Keywords: Channelrhodopsin; animal model; epilepsy; kindling; optogenetics; protocol; seizure.

FIGURE 1

Timeline of the optokindling protocol. This timeline indicates the number of days elapsed from start as well as the duration of each step. Preparation: All materials for surgery and optoelectronic components are prepared. Surgery (1 day): Animals are injected with AAVs and implanted with fiberoptic ferrules and EEG electrodes. This important step sets the foundation for the rest of the experiments. Expression (21 days): This waiting period is required to reach sufficiently high ChR2 expression levels. Habituation (3 days): To ensure that animals are not stressed by experimenter handling during the subsequent optokindling period, animals are habituated. Optokindling (50 days): While optokindling, animal behavior is monitored, and outcomes such as seizure duration and severity are quantified. The time required for optokindling is 50 days provided the 25 stimulation sessions are spaced ∼48 h apart. It is likely possible to stimulate more often, e.g., every 24 h.

FIGURE 2

Optokindling protocol for gradual increase of seizure susceptibility in vivo. (A) Coronal M1 section indicating ChR2 expression primarily in L2/3. Inset shows close-up of L2/3 ChR2-expressing PCs. (B) Bilateral implantation of recording screws allows EEG recording whilst fiber-optic ferrule implantation above pia facilitate ChR2 activation without damaging the brain. Fiber optic cables were air-coupled to 445-nm lasers. EEG signals were amplified and then digitized by a computer (not shown). (C) During each stimulation session, M1 was repeatedly exposed to 445-nm laser light (“Induction”), delivered as 15 bouts of 3-s-long 50-Hz bursts of 5-ms pulses, divided into three sweeps delivered once a minute. Sessions were repeated every 2 days, 25 times or more.

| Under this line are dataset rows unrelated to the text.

Lemma splitString_witness :
  "," ≠ "" ∧ (String.length "a,b,,c" < 7)%nat ∧
  splitString 7 "a,b,,c" "," = Some ["a"; "b"; ""; "c"] ∧
  ∃ pieces,
    splitString 7 "a,b,,c" "," = Some pieces ∧
    strings_Join pieces "," = "a,b,,c" ∧
    Forall (λ p, sep_free "," p = true) pieces ∧
    (pieces = [] ↔ "a,b,,c" = "").
Proof.
  assert (Hsep : "," ≠ "") by discriminate.
  assert (Hfuel : (String.length "a,b,,c" < 7)%nat) by (cbn; lia).
  split; [exact Hsep |]. split; [exact Hfuel |]. split; [reflexivity |].
  exact (splitString_pieces_rejoin 7 "a,b,,c" "," Hsep Hfuel).
Defined.

Lemma splitString_empty_separator_witness :
  "ab" ≠ "" ∧ splitString 1000 "ab" "" = None.
Proof.
  assert (Hne : "ab" ≠ "") by discriminate.
  split; [exact Hne |].
  exact (splitString_empty_separator_never_returns 1000 "ab" Hne).
Defined.

(* ================================================================== *)
(** * Splitting what was joined, and [getEnvAsSlice]                   *)
(* ================================================================== *)

Lemma strings_Contains_byte (c : ascii) (p : string) :
  strings_Contains p (String c "") = negb (byte_free c p).
Proof.
  unfold byte_free. induction p as [|b p IH]; [done |].
  cbn [strings_Contains string_forallb]. rewrite IH.
  change (String.prefix (String c "") (String b p))
    with (if ascii_dec c b then String.prefix "" p else false).
  destruct (ascii_dec c b) as [->|Hne].
  - rewrite Ascii.eqb_refl. by destruct p.
  - assert (Hb : Ascii.eqb b c = false) by (apply Ascii.eqb_neq; congruence).
    by rewrite Hb.
Qed.

Lemma strings_Join_cons (x : string) (xs : list string) (sep : string) :
  strings_Join (x :: xs) sep =
  x +:+ (if xs is [] then "" else sep +:+ strings_Join xs sep).
Proof. destruct xs; [by rewrite string_app_nil_r | done]. Qed.

(** Two texts without the byte [c], each followed by nothing or by
    [c] and more, are equal when the whole texts are. *)
Lemma byte_free_split_unique (c : ascii) (x : string) :
  ∀ (y r1 r2 : string),
    byte_free c x = true → byte_free c y = true →
    (r1 = "" ∨ ∃ r, r1 = String c r) →
    (r2 = "" ∨ ∃ r, r2 = String c r) →
    x +:+ r1 = y +:+ r2 → x = y ∧ r1 = r2.
Proof.
  unfold byte_free.
  induction x as [|a x IH]; intros y r1 r2 Hx Hy H1 H2 Heq.
  - rewrite string_app_nil_l in Heq. destruct y as [|b y]; [done |].
    rewrite string_app_cons in Heq. cbn in Hy.
    apply andb_true_iff in Hy as [Hb _].
    destruct H1 as [->|[r ->]]; [done |]. injection Heq as <- _.
    by rewrite Ascii.eqb_refl in Hb.
  - rewrite string_app_cons in Heq. cbn in Hx.
    apply andb_true_iff in Hx as [Ha Hx].
    destruct y as [|b y].
    + rewrite string_app_nil_l in Heq.
      destruct H2 as [->|[r ->]]; [done |]. injection Heq as -> _.
      by rewrite Ascii.eqb_refl in Ha.
    + rewrite string_app_cons in Heq. injection Heq as -> Heq.
      cbn in Hy. apply andb_true_iff in Hy as [_ Hy].
      destruct (IH y r1 r2 Hx Hy H1 H2 Heq) as [-> ->]. done.
Qed.

Lemma strings_Join_unique (c : ascii) (xs : list string) :
  ∀ ys,
    xs ≠ [] → ys ≠ [] →
    Forall (λ x, byte_free c x = true) xs →
    Forall (λ y, byte_free c y = true) ys →
    strings_Join xs (String c "") = strings_Join ys (String c "") →
    xs = ys.
Proof.
  induction xs as [|x xs IH]; intros ys Hxs Hys Hfx Hfy Heq; [done |].
  destruct ys as [|y ys]; [done |].
  rewrite !strings_Join_cons in Heq.
  apply Forall_cons in Hfx as [Hx Hfx]. apply Forall_cons in Hfy as [Hy Hfy].
  apply (byte_free_split_unique c) in Heq as [-> Hrest]; [| done | done | |].
  - f_equal. destruct xs as [|x' xs], ys as [|y' ys]; try done.
    apply IH; [done | done | done | done |]. by injection Hrest.
  - destruct xs; [by left | right; by eexists].
  - destruct ys; [by left | right; by eexists].
Qed.

Lemma splitString_undoes_parts (fuel : nat) (c : ascii) (xs : list string) :
  xs ≠ [] →
  Forall (λ x, byte_free c x = true) xs →
  strings_Join xs (String c "") ≠ "" →
  (String.length (strings_Join xs (String c "")) < fuel)%nat →
  splitString fuel (strings_Join xs (String c "")) (String c "") = Some xs.
Proof.
  intros Hxs Hfree Hne Hfuel.
  destruct (splitString_returns fuel _ (String c "")
              ltac:(discriminate) Hne Hfuel)
    as (pieces & Hrun & Hjoin & Hsep & Hnil).
  rewrite Hrun. f_equal.
  apply (strings_Join_unique c); [done | done | | done | done].
  eapply Forall_impl; [exact Hsep |]. intros p Hp. cbn beta in Hp.
  unfold sep_free in Hp. rewrite strings_Contains_byte in Hp.
  by destruct (byte_free c p).
Qed.

(** For a one-byte separator, [splitString] undoes [strings.Join] on
    pieces that do not hold that byte — except that the joined text
    must not be empty: from the empty text it yields no piece at all,
    so the one-piece list of the empty text does not come back. *)
Theorem splitString_undoes_Join (fuel : nat) (c : ascii) (xs : list string) :
  (xs ≠ [] →
   Forall (λ x, byte_free c x = true) xs →
   strings_Join xs (String c "") ≠ "" →
   (String.length (strings_Join xs (String c "")) < fuel)%nat →
   splitString fuel (strings_Join xs (String c "")) (String c "") = Some xs) ∧
  splitString fuel (strings_Join [""] (String c "")) (String c "") = Some [].
Proof. split; [apply splitString_undoes_parts | done]. Qed.

Lemma splitString_undoes_witness :
  ["GET"; "POST"; ""] ≠ [] ∧
  Forall (λ x, byte_free "," x = true) ["GET"; "POST"; ""] ∧
  strings_Join ["GET"; "POST"; ""] "," ≠ "" ∧
  (String.length (strings_Join ["GET"; "POST"; ""] ",") < 10)%nat ∧
  splitString 10 "GET,POST," "," = Some ["GET"; "POST"; ""].
Proof.
  assert (Hfree : Forall (λ x, byte_free "," x = true) ["GET"; "POST"; ""])
    by (repeat constructor).
  assert (Hfuel :
    (String.length (strings_Join ["GET"; "POST"; ""] ",") < 10)%nat)
    by (apply Nat.ltb_lt; reflexivity).
  split; [discriminate |]. split; [exact Hfree |].
  split; [discriminate |]. split; [exact Hfuel |].
  exact (proj1 (splitString_undoes_Join 10 "," ["GET"; "POST"; ""])
           ltac:(discriminate) Hfree ltac:(discriminate) Hfuel).
Defined.

Lemma foldl_keep_nonempty (items acc : list string) :
  foldl (λ result item,
           if negb (String.eqb item "") then result ++ [item] else result)
        acc items
  = acc ++ filter (λ x, x ≠ "") items.
Proof.
  revert acc. induction items as [|x items IH]; intros acc; cbn [foldl].
  - by rewrite app_nil_r.
  - rewrite IH. destruct (String.eqb x "") eqn:Hx; cbn [negb].
    + apply String.eqb_eq in Hx as ->. by rewrite filter_cons_False by auto.
    + apply String.eqb_neq in Hx.
      by rewrite filter_cons_True, <- app_assoc by done.
Qed.

Lemma splitAndTrim_spec (fuel : nat) (s sep : string) :
  splitAndTrim fuel s sep =
  (λ items : list string, trimSpace <$> items) <$> splitString fuel s sep.
Proof.
  unfold splitAndTrim. destruct (splitString fuel s sep) as [items|]; [| done].
  cbn. f_equal. apply (foldl_snoc_fmap trimSpace items []).
Qed.

Lemma getEnvAsSlice_spec (env : gmap string string) (key : string)
    (d : list string) :
  getEnvAsSlice env key d =
  let value := os_Getenv env key in
  if decide (value = "") then Some d
  else
    items ← splitString (S (String.length value)) value ",";
    let result := filter (λ x, x ≠ "") (trimSpace <$> items) in
    Some (if decide (result = []) then d else result).
Proof.
  unfold getEnvAsSlice. cbn zeta.
  destruct (String.eqb (os_Getenv env key) "") eqn:Hv; cbn [negb].
  - apply String.eqb_eq in Hv. by rewrite decide_True.
  - apply String.eqb_neq in Hv. rewrite decide_False by done.
    rewrite splitAndTrim_spec.
    destruct (splitString _ _ _) as [items|]; [| done]. cbn.
    rewrite foldl_keep_nonempty. cbn [app].
    by destruct (filter _ _).
Qed.

Lemma byte_free_trimSpace (c : ascii) (p : string) :
  byte_free c p = true → byte_free c (trimSpace p) = true.
Proof.
  intros Hp.
  destruct (trimSpace_parts p) as [(lead & trail & Hs & _) _].
  rewrite Hs in Hp. unfold byte_free in *.
  rewrite !string_forallb_app in Hp.
  by apply andb_true_iff in Hp as [_ [Hmid _]%andb_true_iff].
Qed.

Lemma getEnvAsSlice_result (env : gmap string string) (key : string)
    (d : list string) :
  ∃ r,
    getEnvAsSlice env key d = Some r ∧
    (r = d ∨ (r ≠ [] ∧ Forall clean_item r)).
Proof.
  rewrite getEnvAsSlice_spec. cbn zeta.
  case_decide as Hv; [exists d; by split; [| left] |].
  destruct (splitString_returns (S (String.length (os_Getenv env key)))
              (os_Getenv env key) "," ltac:(discriminate) Hv ltac:(lia))
    as (pieces & Hrun & _ & Hfree & _).
  rewrite Hrun. cbn. eexists. split; [done |].
  case_decide as Hr; [by left |]. right. split; [done |].
  apply Forall_forall. intros x Hx.
  apply list_elem_of_filter in Hx as [Hne Hx].
  apply list_elem_of_fmap in Hx as (p & -> & Hp).
  split; [done |]. split; [| apply trimSpace_idempotent].
  apply byte_free_trimSpace.
  rewrite Forall_forall in Hfree. specialize (Hfree p Hp). cbn beta in Hfree.
  unfold sep_free in Hfree. rewrite strings_Contains_byte in Hfree.
  by destruct (byte_free "," p).
Qed.

(** [getEnvAsSlice] always returns.  It yields either the default or
    a list that is not empty, whose items are not empty, hold no comma
    and have no blank at either end; the default when the variable is
    unset or empty.  So the result is empty only if the default is. *)
Theorem getEnvAsSlice_yields_clean_items (env : gmap string string)
    (key : string) (d : list string) :
  ∃ r,
    getEnvAsSlice env key d = Some r ∧
    (r = d ∨ (r ≠ [] ∧ Forall clean_item r)) ∧
    (os_Getenv env key = "" → r = d) ∧
    (d ≠ [] → r ≠ []).
Proof.
  destruct (getEnvAsSlice_result env key d) as (r & Hrun & Hr).
  exists r. split; [done |]. split; [done |]. split.
  - intros Hv. rewrite getEnvAsSlice_spec in Hrun. cbn zeta in Hrun.
    rewrite decide_True in Hrun by done. congruence.
  - intros Hd. by destruct Hr as [->|[Hne _]].
Qed.

Lemma strings_Join_nonempty (x : string) (xs : list string) (sep : string) :
  x ≠ "" → strings_Join (x :: xs) sep ≠ "".
Proof.
  intros Hx. rewrite strings_Join_cons. destruct x; [done |].
  by rewrite string_app_cons.
Qed.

In this example, a prominent seizure was evoked in the first induction sweep of session X = 15. We measured EEG responses to 30-Hz paired-pulse laser stimuli for 10 min before and 20 min after the optokindling induction to look for long-term changes in circuit plasticity. Inset: Paired-pulse EEG responses before (red) and after (blue) indicated a change in EEG dynamics but not amplitude. Reproduced from Cela et al. (2019).

FIGURE 3

Custom optokindling platform for simultaneous ChR2 excitation and EEG recording. (A) Side view A shows both laser control boxes with one 445-nm laser mounted to a breadboard. The laser air coupler collects the laser beam into an FC-PC fiber optic cable using a fiber port collimator. Top view A shows both 445-nm lasers mounted on the breadboard. (B) Side view B shows the Faraday cage where EEG recordings are performed as well as the extracellular amplifier used during recordings. (C) Side view C shows the oscilloscope used to display EEG signals during acquisition as they are digitized by the data acquisition board and stored on the computer.